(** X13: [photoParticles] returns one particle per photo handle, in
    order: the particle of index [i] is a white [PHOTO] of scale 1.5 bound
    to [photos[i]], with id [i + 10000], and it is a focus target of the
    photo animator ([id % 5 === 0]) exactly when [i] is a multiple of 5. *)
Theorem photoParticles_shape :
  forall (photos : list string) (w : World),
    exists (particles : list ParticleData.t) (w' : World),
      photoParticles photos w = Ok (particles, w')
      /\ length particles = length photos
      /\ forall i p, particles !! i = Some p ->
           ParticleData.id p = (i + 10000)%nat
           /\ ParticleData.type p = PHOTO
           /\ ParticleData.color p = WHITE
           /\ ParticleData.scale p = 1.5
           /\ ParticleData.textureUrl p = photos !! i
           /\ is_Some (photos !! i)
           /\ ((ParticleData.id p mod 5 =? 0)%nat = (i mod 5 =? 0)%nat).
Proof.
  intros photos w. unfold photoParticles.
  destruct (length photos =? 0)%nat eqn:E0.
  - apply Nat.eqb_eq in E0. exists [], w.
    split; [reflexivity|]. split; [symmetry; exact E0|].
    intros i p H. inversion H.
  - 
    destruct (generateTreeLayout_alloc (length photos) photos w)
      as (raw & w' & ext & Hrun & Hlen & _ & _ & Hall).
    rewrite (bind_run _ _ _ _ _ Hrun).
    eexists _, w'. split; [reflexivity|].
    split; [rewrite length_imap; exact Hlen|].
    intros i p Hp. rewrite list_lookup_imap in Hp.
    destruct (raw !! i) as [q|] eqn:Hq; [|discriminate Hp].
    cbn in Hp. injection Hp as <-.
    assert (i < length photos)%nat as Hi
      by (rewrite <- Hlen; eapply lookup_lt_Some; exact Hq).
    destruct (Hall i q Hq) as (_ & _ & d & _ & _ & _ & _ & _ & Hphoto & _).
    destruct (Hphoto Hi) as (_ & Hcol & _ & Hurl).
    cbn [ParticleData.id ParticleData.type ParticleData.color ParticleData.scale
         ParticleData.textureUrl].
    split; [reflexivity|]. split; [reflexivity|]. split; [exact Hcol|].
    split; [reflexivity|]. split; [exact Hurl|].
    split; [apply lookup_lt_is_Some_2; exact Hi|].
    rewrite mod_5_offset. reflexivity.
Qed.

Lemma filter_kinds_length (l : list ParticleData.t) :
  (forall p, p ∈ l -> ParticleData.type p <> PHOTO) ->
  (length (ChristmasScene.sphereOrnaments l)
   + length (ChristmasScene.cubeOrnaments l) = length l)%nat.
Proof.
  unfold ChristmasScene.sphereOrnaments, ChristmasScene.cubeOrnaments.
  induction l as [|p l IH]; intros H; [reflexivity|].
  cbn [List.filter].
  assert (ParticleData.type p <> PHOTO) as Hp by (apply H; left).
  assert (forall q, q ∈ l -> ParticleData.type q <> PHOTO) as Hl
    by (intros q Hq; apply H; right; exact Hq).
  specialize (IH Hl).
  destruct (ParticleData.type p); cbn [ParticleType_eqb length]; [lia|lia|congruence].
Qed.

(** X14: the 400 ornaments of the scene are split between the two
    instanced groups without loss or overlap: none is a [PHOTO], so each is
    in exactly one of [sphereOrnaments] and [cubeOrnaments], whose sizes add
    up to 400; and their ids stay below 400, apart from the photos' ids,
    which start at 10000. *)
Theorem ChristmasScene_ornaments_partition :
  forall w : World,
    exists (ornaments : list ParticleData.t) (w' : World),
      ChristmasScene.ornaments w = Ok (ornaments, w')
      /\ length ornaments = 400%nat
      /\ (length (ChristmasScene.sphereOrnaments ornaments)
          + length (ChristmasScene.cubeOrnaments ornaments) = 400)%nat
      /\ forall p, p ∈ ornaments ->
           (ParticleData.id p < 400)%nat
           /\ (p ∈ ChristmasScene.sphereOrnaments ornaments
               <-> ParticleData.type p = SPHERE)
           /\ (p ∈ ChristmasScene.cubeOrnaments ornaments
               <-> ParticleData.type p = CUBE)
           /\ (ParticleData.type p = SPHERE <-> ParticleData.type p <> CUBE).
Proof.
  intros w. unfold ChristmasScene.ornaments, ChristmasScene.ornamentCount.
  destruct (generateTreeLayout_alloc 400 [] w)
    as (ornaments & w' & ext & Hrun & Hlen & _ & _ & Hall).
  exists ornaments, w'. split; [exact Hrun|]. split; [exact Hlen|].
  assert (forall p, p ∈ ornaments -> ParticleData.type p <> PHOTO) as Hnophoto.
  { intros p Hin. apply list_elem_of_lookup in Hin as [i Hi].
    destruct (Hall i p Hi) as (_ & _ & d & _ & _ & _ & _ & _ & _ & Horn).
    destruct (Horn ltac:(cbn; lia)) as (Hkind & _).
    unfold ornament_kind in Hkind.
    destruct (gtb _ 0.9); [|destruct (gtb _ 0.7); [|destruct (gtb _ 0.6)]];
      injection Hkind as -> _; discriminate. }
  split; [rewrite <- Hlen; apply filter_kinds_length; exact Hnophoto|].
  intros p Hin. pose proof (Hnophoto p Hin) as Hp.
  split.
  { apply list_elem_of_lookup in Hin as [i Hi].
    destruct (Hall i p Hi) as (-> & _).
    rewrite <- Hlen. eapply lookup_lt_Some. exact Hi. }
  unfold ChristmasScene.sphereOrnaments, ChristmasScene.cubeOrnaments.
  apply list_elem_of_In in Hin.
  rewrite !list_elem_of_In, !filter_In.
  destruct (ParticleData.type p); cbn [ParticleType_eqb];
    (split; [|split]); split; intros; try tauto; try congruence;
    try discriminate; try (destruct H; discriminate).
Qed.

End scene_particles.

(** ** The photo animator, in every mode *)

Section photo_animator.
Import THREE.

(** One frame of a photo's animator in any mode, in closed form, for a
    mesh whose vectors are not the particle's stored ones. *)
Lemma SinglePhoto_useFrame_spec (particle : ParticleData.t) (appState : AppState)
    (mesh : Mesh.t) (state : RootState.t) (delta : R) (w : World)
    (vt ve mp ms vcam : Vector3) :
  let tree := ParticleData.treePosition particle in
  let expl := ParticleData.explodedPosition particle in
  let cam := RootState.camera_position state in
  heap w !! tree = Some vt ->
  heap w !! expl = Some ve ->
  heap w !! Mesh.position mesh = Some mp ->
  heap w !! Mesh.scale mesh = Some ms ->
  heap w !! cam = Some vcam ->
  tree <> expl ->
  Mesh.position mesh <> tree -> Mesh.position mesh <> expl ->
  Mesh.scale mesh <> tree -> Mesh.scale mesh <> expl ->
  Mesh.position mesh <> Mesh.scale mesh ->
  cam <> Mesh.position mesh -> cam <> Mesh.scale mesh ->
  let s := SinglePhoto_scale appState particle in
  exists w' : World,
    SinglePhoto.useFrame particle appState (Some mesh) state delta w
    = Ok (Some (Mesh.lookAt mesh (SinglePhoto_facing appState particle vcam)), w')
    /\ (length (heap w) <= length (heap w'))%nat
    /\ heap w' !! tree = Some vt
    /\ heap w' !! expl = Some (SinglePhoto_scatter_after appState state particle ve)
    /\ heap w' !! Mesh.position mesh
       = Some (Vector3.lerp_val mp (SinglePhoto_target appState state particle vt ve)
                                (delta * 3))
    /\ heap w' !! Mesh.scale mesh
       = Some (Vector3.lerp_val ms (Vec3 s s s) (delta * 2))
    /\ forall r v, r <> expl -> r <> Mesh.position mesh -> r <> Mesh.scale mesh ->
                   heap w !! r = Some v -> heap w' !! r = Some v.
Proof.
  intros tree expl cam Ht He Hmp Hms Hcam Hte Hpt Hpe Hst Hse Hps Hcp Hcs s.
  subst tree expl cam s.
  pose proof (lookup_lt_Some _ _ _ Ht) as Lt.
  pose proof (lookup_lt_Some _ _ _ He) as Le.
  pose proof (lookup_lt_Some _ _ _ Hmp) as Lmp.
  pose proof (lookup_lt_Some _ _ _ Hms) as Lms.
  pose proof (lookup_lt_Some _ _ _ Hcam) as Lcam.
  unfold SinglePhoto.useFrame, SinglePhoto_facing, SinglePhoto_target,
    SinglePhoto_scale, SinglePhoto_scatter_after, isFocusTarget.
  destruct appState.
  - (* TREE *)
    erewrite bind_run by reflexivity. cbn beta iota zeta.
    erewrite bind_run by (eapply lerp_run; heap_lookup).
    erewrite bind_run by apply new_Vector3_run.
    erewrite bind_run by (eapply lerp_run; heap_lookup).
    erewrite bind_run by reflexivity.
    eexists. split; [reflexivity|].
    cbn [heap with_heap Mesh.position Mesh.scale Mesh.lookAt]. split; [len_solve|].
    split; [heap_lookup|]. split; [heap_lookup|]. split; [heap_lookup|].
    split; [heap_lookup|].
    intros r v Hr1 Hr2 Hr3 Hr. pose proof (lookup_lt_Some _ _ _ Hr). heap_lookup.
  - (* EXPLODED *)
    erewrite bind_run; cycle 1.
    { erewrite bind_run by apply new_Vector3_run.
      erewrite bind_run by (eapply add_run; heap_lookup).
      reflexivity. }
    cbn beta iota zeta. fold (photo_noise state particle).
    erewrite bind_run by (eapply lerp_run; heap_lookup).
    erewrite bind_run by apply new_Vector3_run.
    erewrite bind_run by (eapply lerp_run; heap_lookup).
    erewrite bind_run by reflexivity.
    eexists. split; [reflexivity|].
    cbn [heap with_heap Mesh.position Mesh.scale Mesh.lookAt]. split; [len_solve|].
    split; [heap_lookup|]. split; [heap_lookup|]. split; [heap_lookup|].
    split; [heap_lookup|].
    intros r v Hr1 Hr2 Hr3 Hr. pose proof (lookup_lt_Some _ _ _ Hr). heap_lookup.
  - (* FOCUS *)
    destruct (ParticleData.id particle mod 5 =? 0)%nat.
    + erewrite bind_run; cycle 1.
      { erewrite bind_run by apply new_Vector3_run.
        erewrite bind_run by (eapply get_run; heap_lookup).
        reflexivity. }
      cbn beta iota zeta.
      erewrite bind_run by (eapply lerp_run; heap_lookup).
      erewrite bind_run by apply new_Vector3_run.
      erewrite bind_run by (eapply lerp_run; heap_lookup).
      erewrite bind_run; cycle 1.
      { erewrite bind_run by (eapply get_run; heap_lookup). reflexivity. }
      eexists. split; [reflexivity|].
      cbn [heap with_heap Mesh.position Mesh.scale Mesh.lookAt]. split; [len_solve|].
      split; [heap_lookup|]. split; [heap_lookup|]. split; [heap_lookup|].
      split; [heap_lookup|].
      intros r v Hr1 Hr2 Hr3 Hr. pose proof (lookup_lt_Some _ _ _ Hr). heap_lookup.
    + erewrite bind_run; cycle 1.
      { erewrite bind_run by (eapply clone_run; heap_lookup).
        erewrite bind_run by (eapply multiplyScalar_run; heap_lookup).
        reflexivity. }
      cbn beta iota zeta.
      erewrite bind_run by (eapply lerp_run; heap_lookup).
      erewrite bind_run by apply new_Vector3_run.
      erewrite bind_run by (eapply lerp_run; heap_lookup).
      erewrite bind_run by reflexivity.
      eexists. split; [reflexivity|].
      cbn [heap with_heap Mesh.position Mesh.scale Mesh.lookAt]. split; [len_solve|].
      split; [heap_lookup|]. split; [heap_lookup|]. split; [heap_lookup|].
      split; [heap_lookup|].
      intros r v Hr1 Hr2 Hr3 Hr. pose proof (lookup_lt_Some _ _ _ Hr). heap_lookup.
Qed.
********************
Filter by the word "Theorem": copy every line of the data that holds it.

Theorem photoParticles_shape :
Theorem ChristmasScene_ornaments_partition :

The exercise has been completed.